Items listed in a dataset:
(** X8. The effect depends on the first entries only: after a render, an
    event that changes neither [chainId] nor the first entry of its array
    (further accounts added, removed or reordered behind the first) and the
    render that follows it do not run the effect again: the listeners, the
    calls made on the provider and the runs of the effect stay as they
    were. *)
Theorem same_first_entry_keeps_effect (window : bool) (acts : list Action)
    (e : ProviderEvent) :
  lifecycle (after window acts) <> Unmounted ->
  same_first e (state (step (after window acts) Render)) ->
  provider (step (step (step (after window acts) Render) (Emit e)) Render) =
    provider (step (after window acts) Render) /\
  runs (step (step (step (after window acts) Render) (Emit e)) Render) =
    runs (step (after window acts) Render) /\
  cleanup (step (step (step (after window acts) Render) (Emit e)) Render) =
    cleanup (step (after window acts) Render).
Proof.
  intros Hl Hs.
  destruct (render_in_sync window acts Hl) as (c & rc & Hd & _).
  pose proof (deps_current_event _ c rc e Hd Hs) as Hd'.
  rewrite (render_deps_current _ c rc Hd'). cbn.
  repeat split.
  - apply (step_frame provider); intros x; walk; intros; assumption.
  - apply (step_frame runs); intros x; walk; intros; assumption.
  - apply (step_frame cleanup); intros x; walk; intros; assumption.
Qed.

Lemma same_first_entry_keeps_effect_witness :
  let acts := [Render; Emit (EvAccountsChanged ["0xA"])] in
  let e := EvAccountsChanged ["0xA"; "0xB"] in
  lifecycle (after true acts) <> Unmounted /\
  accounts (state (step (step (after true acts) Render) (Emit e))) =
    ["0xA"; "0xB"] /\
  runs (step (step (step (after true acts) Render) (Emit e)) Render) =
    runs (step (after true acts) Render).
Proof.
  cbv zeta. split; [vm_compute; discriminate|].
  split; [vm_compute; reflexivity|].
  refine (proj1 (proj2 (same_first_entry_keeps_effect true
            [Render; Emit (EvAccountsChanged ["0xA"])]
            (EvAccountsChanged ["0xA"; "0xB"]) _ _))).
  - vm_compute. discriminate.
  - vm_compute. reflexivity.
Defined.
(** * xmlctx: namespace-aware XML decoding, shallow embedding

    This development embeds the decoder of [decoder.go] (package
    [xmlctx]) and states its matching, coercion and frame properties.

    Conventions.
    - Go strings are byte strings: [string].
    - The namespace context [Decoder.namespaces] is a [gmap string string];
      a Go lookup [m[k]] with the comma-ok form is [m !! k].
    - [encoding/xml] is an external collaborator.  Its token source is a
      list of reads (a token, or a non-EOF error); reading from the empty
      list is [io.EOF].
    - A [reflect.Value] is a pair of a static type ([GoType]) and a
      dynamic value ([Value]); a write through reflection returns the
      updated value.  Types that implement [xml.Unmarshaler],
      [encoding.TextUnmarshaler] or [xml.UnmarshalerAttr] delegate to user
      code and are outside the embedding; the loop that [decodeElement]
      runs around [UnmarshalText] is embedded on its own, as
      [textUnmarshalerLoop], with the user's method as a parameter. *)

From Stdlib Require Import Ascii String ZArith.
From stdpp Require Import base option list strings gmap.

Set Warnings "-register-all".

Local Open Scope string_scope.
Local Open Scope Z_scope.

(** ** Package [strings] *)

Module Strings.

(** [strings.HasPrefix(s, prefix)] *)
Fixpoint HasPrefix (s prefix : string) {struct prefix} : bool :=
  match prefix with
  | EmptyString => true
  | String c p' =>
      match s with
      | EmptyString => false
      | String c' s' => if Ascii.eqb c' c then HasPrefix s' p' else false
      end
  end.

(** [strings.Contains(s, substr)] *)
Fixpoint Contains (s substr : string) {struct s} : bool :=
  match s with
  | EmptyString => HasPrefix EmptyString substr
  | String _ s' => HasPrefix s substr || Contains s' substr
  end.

Assigned task
The lines to return run from the one containing "Local Open Scope Z_scope." through the last line of the records above. Give them exactly and include nothing more.

Solution to this exercise
Local Open Scope Z_scope.

(** ** Package [strings] *)

Module Strings.

(** [strings.HasPrefix(s, prefix)] *)
Fixpoint HasPrefix (s prefix : string) {struct prefix} : bool :=
  match prefix with
  | EmptyString => true
  | String c p' =>
      match s with
      | EmptyString => false
      | String c' s' => if Ascii.eqb c' c then HasPrefix s' p' else false
      end
  end.

(** [strings.Contains(s, substr)] *)
Fixpoint Contains (s substr : string) {struct s} : bool :=
  match s with
  | EmptyString => HasPrefix EmptyString substr
  | String _ s' => HasPrefix s substr || Contains s' substr
  end.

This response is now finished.